**Work task**
Please print the entries below exactly, from the line with "H2, Hc, H5." through the line with "unfold pure_op, readBoundedLocked.", including both of those lines and leaving out all others.

Stored dataset items:

(** ** Local reads *)

(** A local body of the binding [b]: the entry, its bytes, and their digest. *)
Record local_body (m : metadata) (d : cache_dir) (b : Binding) (e : Entry) (full : body) : Prop := {
  lb_entry : Entries m !! bindingID b = Some e;
  lb_binding : e_Binding e = b;
  lb_local : isLocalBodyState (e_State e) = true;
  lb_body : blobs d !! blob_name (bindingID b) = Some full;
  lb_size : e_Size e = Z.of_nat (length full);
  lb_cid : exists c, b_CID b = Some c /\ cid_Sum c full = Some c
}.

(** The chunks of a reader are the stream. *)
Definition chunking (split : body -> list body) : Prop := forall data, mjoin (split data) = data.

Lemma readRangeLocked_Ok w split b b' offset len maxBytes m d r m' :
  wf m -> normalizeBinding b = Ok b' -> chunking split -> (offset < two64)%N -> (len < two64)%N ->
  readRangeLocked w split b' offset len maxBytes m (swept w m d) = Ok (r, m') ->
  exists full, local_body m d b' r.2 full /\ (N.of_nat (length full) <= maxBytes)%N /\
    r.1 = take (N.to_nat len) (drop (N.to_nat offset) full).
Proof.
  intros Hwf Hb Hsp Ho Hl H. unfold readRangeLocked in H. cbv zeta in H. simplify_result.
  match goal with H : Entries _ !! _ = Some _ |- _ => rename H into He end.
  match goal with H : openBounded _ _ _ _ _ = Ok ?x |- _ => rename x into full; apply openBounded_Ok in H as (H1 & H2 & H3 & H4 & H5 & H6) end.
  rewrite H4 in *. replace (Z.to_N (Z.of_nat (length full))) with (N.of_nat (length full)) in * by lia.
  pose proof (wf_binding _ _ _ _ Hwf Hb He) as Eb.
  destruct (normalizeBinding_inv _ _ Hb) as (_ & _ & (c & Hc) & _).
  destruct (range_captured (split full) full offset len) as [Hr Hk]; [by apply Hsp|unfold maxInt, two64 in *; lia|done|done|].
  exists full. cbn [fst snd]. rewrite Hr. split_and!; [|done|done]. split; try done.
  - by rewrite (swept_body _ _ _ _ _ He) in H3.
  - exists c. split; [done|]. rewrite Eb, Hc in *. by eapply verifyLocalStream_Ok.
Qed.

Lemma ReadLocalRange_exact w split b offset len maxBytes d out e d' :
  chunking split -> (offset < two64)%N -> (len < two64)%N ->
  ReadLocalRange w split b offset len maxBytes d = (Ok (out, e), d') ->
  exists m b' full, view (meta d) = Some m /\ normalizeBinding b = Ok b' /\ local_body m d b' e full /\
    (N.of_nat (length full) <= maxBytes)%N /\ out = take (N.to_nat len) (drop (N.to_nat offset) full).
Proof.
  intros Hsp Ho Hl H. unfold ReadLocalRange in H. destruct (normalizeBinding b) as [b'|] eqn:Eb; [|done].
  cbn [method] in H. apply pure_section_Ok in H as (m & m' & Hv & Hop & ->).
  eapply readRangeLocked_Ok in Hop as (full & Hlb & Hm & E); [|by eapply cache_view_wf|done..].
  exists m, b', full. done.
Qed.

(** C31. [ReadLocalRange] returns exactly the requested range of the stored
    body (clipped at its end, for every 64-bit offset and length, even when
    their sum wraps around), the whole body having the payload CID as its
    digest, and this does not depend on how the body is read in chunks. *)
Theorem read_range_exact w split b offset len maxBytes d out e d' :
  chunking split -> (offset < two64)%N -> (len < two64)%N ->
  ReadLocalRange w split b offset len maxBytes d = (Ok (out, e), d') ->
  exists m b' full, view (meta d) = Some m /\ normalizeBinding b = Ok b' /\ local_body m d b' e full /\
    (N.of_nat (length full) <= maxBytes)%N /\ out = take (N.to_nat len) (drop (N.to_nat offset) full).
Proof. apply ReadLocalRange_exact. Qed.

Lemma put_Ok w e e' data d d' :
  (let '(r, d') := withState w false (putLocked w e data) d in (_ ← r; Ok e, d')) = (Ok e', d') ->
  e' = e /\ exists m, view (meta d) = Some m /\
    meta d' = Some (Decodes (stamped (put_entry m (bindingID (e_Binding e)) e))) /\
    blobs d' !! blob_name (bindingID (e_Binding e)) = Some data.
Proof.
  intros H. destruct (withState w false (putLocked w e data) d) as [[[]|] d2] eqn:Ew; [|done]. cbn in H. simplify_eq.
  split; [done|]. apply withState_Ok in Ew as (m & m' & Hv & _ & Hop). exists m. split; [done|].
  unfold putLocked in Hop. cbv zeta in Hop. destruct (match Entries m !! _ with Some _ => _ | None => _ end); [done|].
  unfold writeBody in Hop. destruct (writeAtomic _ _ _ _) as [rb f] eqn:Eb.
  apply writeAtomic_spec in Eb as (_ & Hok & _); [|done]. destruct rb as [[]|]; [|done]. rewrite (Hok eq_refl) in Hop.
  destruct (writeMetadata _ _ _) as [[[]|] d3] eqn:Ew.
  - destruct (writeMetadata_spec _ _ _ _ _ Ew) as (Hbl & _ & Hm). simplify_eq. split; [by apply Hm|].
    rewrite Hbl. cbn. apply lookup_insert_eq.
  - destruct (match Entries m !! _ with Some _ => _ | None => _ end); [|done].
    by destruct (removeBody _ _ _) as [[] ?].
Qed.

Lemma local_open m d b e full maxBytes :
  wf m -> local_body m d b e full -> (N.of_nat (length full) <= maxBytes)%N -> (N.of_nat (length full) <= maxInt)%N ->
  openBounded cio_ok (bindingID b) e maxBytes (swept cio_ok m d) = Ok full.
Proof.
  intros Hwf [H1 H2 H3 H4 H5 _] Hm Hi. destruct (wf_entry_ok _ _ _ Hwf H1) as [[_ _ _ _ Hso] _].
  assert (e_BodyPresent e = true) as Hp by (destruct (e_State e); cbn in H3; try done; apply Hso).
  apply openBounded_run; try done. by rewrite (swept_body _ _ _ _ e).
Qed.

(** Every read of a local body returns its bytes. *)
Lemma local_reads m d b b' e full maxBytes :
  view (meta d) = Some m -> normalizeBinding b = Ok b' -> local_body m d b' e full ->
  (N.of_nat (length full) <= maxBytes)%N -> (N.of_nat (length full) <= maxInt)%N ->
  (ReadLocalBounded cio_ok b maxBytes d).1 = Ok (full, e) /\
  (VerifyLocal cio_ok b maxBytes d).1 = Ok e /\
  forall split offset len, chunking split -> (offset < two64)%N -> (len < two64)%N ->
    (ReadLocalRange cio_ok split b offset len maxBytes d).1 =
      Ok (take (N.to_nat len) (drop (N.to_nat offset) full), e).
Proof.
  intros Hv Hb Hlb Hm Hi. pose proof (local_open _ _ _ _ _ _ (cache_view_wf _ _ Hv) Hlb Hm Hi) as Ho.
  pose proof Hlb as [H1 H2 H3 H4 H5 (c & Hc & Hsum)].
  assert (verifyLocalStream full (b_CID (e_Binding e)) (e_Size e) = Ok ()) as Hvs.
  { rewrite H2, Hc, H5. by apply verifyLocalStream_Ok. }
  split_and!.
  - unfold ReadLocalBounded. rewrite Hb. cbn [method]. rewrite (withState_run _ _ _ m Hv).
    unfold pure_op, readBoundedLocked. rewrite H1. cbn [or_err mbind result_bind]. rewrite Ho.
    assert (bool_decide (e_State e = StateVerifiedClean) || bool_decide (e_State e = StateUnmaterializedRemote) ||
      bool_decide (e_State e = StateStale) || negb (e_BodyPresent e) = false) as ->.
    { destruct (wf_entry_ok _ _ _ (cache_view_wf _ _ Hv) H1) as [[_ _ _ _ Hso] _].
      destruct (e_State e); cbn in H3; try done; by destruct Hso as [-> _]. }
    cbn [fail_if mbind result_bind]. rewrite H5, Nat2Z.id, firstn_all, drop_ge by done.
    rewrite !bool_decide_eq_true_2 by done. cbn [negb fail_if mbind result_bind].
    rewrite Hc. by rewrite (proj2 (verifyPayloadCID_Ok c full ()) Hsum).
  - unfold VerifyLocal. rewrite Hb. cbn [method]. rewrite (withState_run _ _ _ m Hv).
    unfold pure_op, verifyLocked. rewrite H1. cbn [or_err mbind result_bind]. rewrite Ho.
    cbn [mbind result_bind]. by rewrite Hvs.
  - intros split offset len Hsp Hof Hle. unfold ReadLocalRange. rewrite Hb. cbn [method]. rewrite (withState_run _ _ _ m Hv).
    unfold pure_op, readRangeLocked. rewrite H1. cbn [or_err mbind result_bind]. rewrite Ho.
    cbn [mbind result_bind]. cbv zeta. rewrite Hvs, H5.
    replace (Z.to_N (Z.of_nat (length full))) with (N.of_nat (length full)) by lia.
    destruct (range_captured (split full) full offset len) as [Hr Hk];
      [by apply Hsp|unfold maxInt, two64 in *; lia|done|done|].
    assert ((maxInt <? wanted_bytes (N.of_nat (length full)) offset len)%N = false) as ->.
    { apply N.ltb_ge. rewrite wanted_bytes_min; [lia|unfold maxInt, two64 in *; lia|done|done]. }
    cbn [fail_if mbind result_bind]. rewrite Hr. cbn [rc_copied rc_body]. by rewrite bool_decide_eq_true_2.
Qed.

**Answer for this exercise**
  { rewrite H2, Hc, H5. by apply verifyLocalStream_Ok. }
  split_and!.
  - unfold ReadLocalBounded. rewrite Hb. cbn [method]. rewrite (withState_run _ _ _ m Hv).
    unfold pure_op, readBoundedLocked. rewrite H1. cbn [or_err mbind result_bind]. rewrite Ho.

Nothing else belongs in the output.